— Recorded information —
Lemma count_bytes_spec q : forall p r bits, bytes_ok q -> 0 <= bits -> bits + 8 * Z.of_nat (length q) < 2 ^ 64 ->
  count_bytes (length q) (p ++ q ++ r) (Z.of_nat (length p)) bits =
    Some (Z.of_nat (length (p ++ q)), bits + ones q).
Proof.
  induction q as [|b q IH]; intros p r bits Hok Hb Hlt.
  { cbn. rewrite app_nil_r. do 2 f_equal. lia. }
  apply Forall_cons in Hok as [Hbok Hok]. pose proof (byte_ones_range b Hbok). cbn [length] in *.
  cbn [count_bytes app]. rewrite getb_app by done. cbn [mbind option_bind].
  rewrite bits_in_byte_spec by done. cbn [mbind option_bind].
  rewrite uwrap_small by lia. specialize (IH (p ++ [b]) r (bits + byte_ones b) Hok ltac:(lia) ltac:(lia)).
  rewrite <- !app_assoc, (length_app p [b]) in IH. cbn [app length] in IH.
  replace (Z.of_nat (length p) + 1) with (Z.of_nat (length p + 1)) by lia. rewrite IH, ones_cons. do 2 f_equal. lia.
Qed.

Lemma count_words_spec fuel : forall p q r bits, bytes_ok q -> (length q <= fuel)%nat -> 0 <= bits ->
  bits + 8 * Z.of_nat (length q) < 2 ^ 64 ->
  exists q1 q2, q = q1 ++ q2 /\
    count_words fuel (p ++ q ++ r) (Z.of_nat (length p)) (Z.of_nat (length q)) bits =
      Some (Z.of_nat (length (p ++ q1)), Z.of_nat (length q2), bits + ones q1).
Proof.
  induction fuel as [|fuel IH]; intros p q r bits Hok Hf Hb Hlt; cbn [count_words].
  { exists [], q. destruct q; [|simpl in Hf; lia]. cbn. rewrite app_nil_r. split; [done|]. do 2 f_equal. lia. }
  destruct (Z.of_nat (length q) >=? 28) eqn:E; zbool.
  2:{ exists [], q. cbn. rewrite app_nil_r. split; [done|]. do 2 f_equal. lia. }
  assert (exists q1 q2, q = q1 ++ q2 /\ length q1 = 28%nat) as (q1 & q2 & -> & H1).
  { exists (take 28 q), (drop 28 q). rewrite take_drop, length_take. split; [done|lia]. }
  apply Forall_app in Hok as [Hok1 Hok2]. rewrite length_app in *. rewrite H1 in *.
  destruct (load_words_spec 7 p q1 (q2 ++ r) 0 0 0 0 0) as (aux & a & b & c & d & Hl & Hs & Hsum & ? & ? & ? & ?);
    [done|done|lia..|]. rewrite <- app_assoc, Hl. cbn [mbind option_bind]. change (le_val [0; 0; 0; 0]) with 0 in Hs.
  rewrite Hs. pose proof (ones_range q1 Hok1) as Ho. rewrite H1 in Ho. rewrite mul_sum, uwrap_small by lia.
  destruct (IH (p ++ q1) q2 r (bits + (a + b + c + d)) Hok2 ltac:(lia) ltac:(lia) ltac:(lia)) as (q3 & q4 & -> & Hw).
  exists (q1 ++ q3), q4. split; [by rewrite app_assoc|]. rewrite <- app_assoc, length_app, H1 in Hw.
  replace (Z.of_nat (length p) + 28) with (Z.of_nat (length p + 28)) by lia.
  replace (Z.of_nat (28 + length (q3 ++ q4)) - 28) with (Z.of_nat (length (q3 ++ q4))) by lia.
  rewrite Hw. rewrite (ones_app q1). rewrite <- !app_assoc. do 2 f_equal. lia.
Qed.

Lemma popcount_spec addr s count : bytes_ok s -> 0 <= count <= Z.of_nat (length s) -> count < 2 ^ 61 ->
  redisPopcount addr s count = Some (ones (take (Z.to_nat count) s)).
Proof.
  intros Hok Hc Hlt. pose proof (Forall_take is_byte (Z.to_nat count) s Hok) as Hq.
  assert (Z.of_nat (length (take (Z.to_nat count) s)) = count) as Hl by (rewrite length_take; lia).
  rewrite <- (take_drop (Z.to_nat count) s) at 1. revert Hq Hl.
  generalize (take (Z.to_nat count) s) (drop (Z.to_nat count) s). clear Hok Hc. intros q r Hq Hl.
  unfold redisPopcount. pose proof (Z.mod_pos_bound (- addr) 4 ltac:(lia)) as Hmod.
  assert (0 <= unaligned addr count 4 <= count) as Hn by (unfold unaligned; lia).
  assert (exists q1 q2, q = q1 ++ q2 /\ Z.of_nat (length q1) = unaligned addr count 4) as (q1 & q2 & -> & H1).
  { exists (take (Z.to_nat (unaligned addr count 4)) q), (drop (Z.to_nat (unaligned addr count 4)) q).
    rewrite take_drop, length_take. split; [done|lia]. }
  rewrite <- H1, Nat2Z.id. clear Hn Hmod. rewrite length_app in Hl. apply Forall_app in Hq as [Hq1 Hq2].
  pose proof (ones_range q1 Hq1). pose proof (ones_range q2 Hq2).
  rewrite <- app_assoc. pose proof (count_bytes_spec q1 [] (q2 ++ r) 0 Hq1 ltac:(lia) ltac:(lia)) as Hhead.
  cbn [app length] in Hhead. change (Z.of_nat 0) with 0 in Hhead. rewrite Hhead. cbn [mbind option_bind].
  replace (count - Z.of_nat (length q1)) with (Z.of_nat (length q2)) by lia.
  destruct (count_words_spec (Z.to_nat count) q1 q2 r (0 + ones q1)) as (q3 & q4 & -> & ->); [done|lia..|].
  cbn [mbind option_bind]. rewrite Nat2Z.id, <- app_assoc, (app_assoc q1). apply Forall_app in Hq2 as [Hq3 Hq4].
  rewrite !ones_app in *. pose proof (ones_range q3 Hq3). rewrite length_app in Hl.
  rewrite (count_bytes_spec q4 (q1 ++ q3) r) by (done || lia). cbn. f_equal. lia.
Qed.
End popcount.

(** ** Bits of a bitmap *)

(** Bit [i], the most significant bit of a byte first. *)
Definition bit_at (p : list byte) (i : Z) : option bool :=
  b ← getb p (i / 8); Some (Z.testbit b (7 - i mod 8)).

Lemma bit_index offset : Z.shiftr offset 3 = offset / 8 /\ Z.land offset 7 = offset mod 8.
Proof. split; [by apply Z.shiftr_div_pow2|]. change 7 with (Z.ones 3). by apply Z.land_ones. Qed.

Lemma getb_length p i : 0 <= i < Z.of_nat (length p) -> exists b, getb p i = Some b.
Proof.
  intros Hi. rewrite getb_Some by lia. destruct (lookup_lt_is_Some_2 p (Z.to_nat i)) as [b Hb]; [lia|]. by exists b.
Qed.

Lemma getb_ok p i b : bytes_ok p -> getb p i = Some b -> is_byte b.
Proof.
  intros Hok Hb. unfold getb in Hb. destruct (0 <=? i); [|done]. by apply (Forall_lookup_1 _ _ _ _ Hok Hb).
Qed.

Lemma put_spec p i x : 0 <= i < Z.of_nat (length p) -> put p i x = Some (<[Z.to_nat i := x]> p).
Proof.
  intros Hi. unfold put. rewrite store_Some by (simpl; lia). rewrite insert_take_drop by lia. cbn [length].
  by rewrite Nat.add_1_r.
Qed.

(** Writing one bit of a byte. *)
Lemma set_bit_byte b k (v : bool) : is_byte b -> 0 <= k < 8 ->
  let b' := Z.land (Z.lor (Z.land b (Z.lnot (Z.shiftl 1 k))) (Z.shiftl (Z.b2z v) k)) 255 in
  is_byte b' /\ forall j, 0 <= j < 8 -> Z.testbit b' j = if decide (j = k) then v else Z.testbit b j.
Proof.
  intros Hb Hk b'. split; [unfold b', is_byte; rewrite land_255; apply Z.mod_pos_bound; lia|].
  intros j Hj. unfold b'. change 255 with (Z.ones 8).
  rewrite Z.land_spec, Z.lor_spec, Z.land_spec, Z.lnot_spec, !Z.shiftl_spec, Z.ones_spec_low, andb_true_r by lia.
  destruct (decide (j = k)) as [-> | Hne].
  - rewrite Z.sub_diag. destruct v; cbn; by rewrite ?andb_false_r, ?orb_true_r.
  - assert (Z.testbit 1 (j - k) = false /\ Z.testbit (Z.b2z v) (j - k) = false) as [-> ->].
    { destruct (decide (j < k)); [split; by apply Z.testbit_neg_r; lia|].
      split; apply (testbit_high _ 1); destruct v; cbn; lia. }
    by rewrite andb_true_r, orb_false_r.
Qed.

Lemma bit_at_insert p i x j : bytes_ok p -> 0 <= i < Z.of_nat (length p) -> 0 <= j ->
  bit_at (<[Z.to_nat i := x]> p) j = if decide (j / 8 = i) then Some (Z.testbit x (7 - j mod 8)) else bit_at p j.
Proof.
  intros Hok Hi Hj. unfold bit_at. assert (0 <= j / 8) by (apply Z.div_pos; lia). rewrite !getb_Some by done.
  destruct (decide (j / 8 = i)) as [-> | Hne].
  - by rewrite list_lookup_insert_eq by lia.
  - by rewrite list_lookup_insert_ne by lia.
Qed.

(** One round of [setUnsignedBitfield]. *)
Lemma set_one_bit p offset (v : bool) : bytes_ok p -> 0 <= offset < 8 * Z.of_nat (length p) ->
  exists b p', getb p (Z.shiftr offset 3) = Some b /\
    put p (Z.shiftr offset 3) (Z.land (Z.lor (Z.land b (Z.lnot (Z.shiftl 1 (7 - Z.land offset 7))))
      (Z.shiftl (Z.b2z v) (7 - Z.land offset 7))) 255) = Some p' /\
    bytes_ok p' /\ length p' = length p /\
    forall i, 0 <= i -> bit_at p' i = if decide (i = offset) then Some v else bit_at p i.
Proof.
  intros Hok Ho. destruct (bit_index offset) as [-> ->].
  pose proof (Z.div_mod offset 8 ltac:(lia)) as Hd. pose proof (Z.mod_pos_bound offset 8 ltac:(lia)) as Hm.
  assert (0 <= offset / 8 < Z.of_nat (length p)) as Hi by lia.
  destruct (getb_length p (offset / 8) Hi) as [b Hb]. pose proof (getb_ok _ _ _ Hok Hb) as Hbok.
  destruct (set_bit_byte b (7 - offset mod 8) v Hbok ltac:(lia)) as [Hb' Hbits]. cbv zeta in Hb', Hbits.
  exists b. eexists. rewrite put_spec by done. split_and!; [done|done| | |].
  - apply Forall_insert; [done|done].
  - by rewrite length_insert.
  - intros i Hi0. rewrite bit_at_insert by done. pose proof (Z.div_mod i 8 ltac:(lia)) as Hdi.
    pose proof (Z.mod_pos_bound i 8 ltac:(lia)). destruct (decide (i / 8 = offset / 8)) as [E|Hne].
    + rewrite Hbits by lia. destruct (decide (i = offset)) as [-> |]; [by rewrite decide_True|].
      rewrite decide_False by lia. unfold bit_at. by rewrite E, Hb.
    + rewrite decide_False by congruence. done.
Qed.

— Your objective —
In the entries above, find the line holding "assert (0 <= unaligned" and the line holding "cbn [app length] in Hhead."; print both of them and every line between, exactly, and nothing else.

— Expected output —
  assert (0 <= unaligned addr count 4 <= count) as Hn by (unfold unaligned; lia).
  assert (exists q1 q2, q = q1 ++ q2 /\ Z.of_nat (length q1) = unaligned addr count 4) as (q1 & q2 & -> & H1).
  { exists (take (Z.to_nat (unaligned addr count 4)) q), (drop (Z.to_nat (unaligned addr count 4)) q).
    rewrite take_drop, length_take. split; [done|lia]. }
  rewrite <- H1, Nat2Z.id. clear Hn Hmod. rewrite length_app in Hl. apply Forall_app in Hq as [Hq1 Hq2].
  pose proof (ones_range q1 Hq1). pose proof (ones_range q2 Hq2).
  rewrite <- app_assoc. pose proof (count_bytes_spec q1 [] (q2 ++ r) 0 Hq1 ltac:(lia) ltac:(lia)) as Hhead.
  cbn [app length] in Hhead. change (Z.of_nat 0) with 0 in Hhead. rewrite Hhead. cbn [mbind option_bind].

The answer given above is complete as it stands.